As their dads climb the coaching ranks, the kids – all with ties to Gonzaga – stay connected through a notorious group chat

It began as a convenient way to organize poolside gatherings and game-room hangouts. More than anything, it was a spur-of-the-moment idea, hatched five years ago when Snapchat was decidedly the most efficient, modern way to round up a bunch of 16-, 17- and 18-year-old boys. Its origins? The Westin Hotel in Phoenix, otherwise known as Gonzaga’s home base during the 2017 Final Four.

One by one, names were added to a Snapchat group message that’s only expanded in the half-decade since its inception. AJ Few. Max Rice. Will Turgeon. Liam Lloyd. MicGuire Monson. Will Graves. Five years later, it’s unclear who the original architect was, but it’s abundantly clear what the chat has represented for more than a dozen like-minded individuals who’ve grown up in a world few others know.

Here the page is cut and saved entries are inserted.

(** C7, as the code has it.  Deduplication, on a frame with columns:
    block B puts in a new frame, under the same labels, the rows of the
    frame that have no row the same as them above, in their order.  Two
    rows are the same when they are equal cell by cell, any two values
    that are not available (None, NaN, NaT) counting as equal; in a frame
    of one column these three are told apart.  A row is left out exactly
    when a row the same as it stands above, so the first of them stays,
    every row of the frame has a row the same as it in the result, no
    two rows of which are the same, and the log line gives the number of
    rows left out, zero included.  Rows of a frame appended to it again
    are all left out, and counted; so fifty rows no two of which are the
    same, followed by the first five of them again, give the fifty rows
    back and the line "Removed 5 duplicate rows." *)
Theorem deduplication h df t report_log :
  nth_error h df = Some t ->
  columns t <> [] ->
  let mask := duplicated (rows t) in
  let out := drop_duplicates_frame t in
  remove_duplicates_block df report_log h
  = (Returns (length h, report_log ++ [msg_removed (count_true mask)]),
     h ++ [out])
  /\ columns out = columns t
  /\ rows out = select (map negb mask) (rows t)
  /\ length mask = length (rows t)
  /\ (forall i r,
        nth_error (rows t) i = Some r ->
        (nth_error mask i = Some true
         <-> exists j r', j < i /\ nth_error (rows t) j = Some r'
                          /\ same_row r r' = true)
        /\ (nth_error mask i = Some false
            <-> ~ exists j r', j < i /\ nth_error (rows t) j = Some r'
                               /\ same_row r r' = true)
        /\ (nth_error mask i = Some false -> In r (rows out)))
  /\ (forall a b, same_row [a] [b] = true <-> a = b)
  /\ (forall r s,
        length r <> 1 ->
        (same_row r s = true
         <-> Forall2 (fun a b => a = b \/ (isna a = true /\ isna b = true)) r s))
  /\ distinct_rows (rows out)
  /\ NoDup (rows out)
  /\ (forall r, In r (rows out) -> In r (rows t))
  /\ (forall r, In r (rows t) ->
                exists r', In r' (rows out) /\ same_row r' r = true)
  /\ subsequence (rows out) (rows t)
  /\ length (rows out) + count_true mask = length (rows t)
  /\ (forall base k,
        rows t = rows base ++ firstn k (rows base) ->
        k <= length (rows base) ->
        rows out = rows (drop_duplicates_frame base)
        /\ count_true mask = count_true (duplicated (rows base)) + k)
  /\ (forall base,
        columns t = columns base ->
        rows t = rows base ++ firstn 5 (rows base) ->
        length (rows base) = 50 ->
        distinct_rows (rows base) ->
        out = base
        /\ length (rows out) = 50
        /\ msg_removed (count_true mask) = "✅ Removed 5 duplicate rows.").
Proof.
  intros Ht _ mask out.
  assert (Hlen : length (rows out) + count_true mask = length (rows t))
    by apply (length_kept_after [] (rows t)).
  repeat match goal with |- _ /\ _ => split end; trivial.
  - rewrite (remove_duplicates_block_spec h df t report_log Ht).
    fold out. replace (length (rows t) - length (rows out))
      with (count_true mask) by lia.
    reflexivity.
  - apply length_duplicated_from.
  - intros i r Hr. destruct (duplicated_nth _ _ _ Hr) as [H1 H2].
    split; [exact H1|]. split; [exact H2|].
    now apply select_unmarked.
  - apply same_row_one.
  - apply same_row_wide_spec.
  - apply (distinct_kept_after [] (rows t)).
  - apply (NoDup_kept_after [] (rows t)).
  - intros r Hr. now apply (in_kept_after [] (rows t)) in Hr.
  - intros r Hr. now apply (kept_after_covers [] (rows t)).
  - apply (subsequence_kept_after [] (rows t)).
  - intros base k Hr Hk.
    assert (E : rows out = rows (drop_duplicates_frame base)).
    { change (rows out) with (kept_after [] (rows t)).
      now rewrite Hr, kept_after_again. }
    split; trivial.
    pose proof (length_kept_after [] (rows base)) as Hb.
    rewrite Hr, length_app, length_firstn, E in Hlen.
    change (rows (drop_duplicates_frame base))
      with (kept_after [] (rows base)) in Hlen.
    unfold duplicated. lia.
  - intros base Hc Hr H50 Hnd.
    assert (E : rows out = rows base).
    { change (rows out) with (kept_after [] (rows t)).
      rewrite Hr, kept_after_again. apply kept_after_fix; auto. }
    assert (E5 : count_true mask = 5).
    { rewrite Hr, length_app, length_firstn, E, H50 in Hlen.
      simpl in Hlen. lia. }
    repeat split.
    + destruct base as [cb rb]. unfold out, drop_duplicates_frame.
      simpl in *. fold (kept_after [] (rows t)).
      change (kept_after [] (rows t)) with (rows out).
      now rewrite E, Hc.
    + now rewrite E.
    + now rewrite E5.
Qed.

“There’s a select few of us and it’s very cool to have that,” Monson said. “It’s like a support group in a way. We all make fun of each other, we all make jokes about each other but it’s a support group and it’s really nice to have.”

If you recognize the last names, you’ll identify the trend. Gonzaga’s coaching tree has many branches and continues to grow, but at a point in time when both basketball programs in Spokane were still trying to build a winning culture, they often found themselves circling back to a common word.

Family.

“I’m a big believer in that,” said Gonzaga coach Mark Few, who’s harped on it for 22 years since he was hired to take over a promising mid-major program in 1999. “As hard as we work the families are still our No. 1 priority and I think that gets lost a lot of times in a profession like ours.”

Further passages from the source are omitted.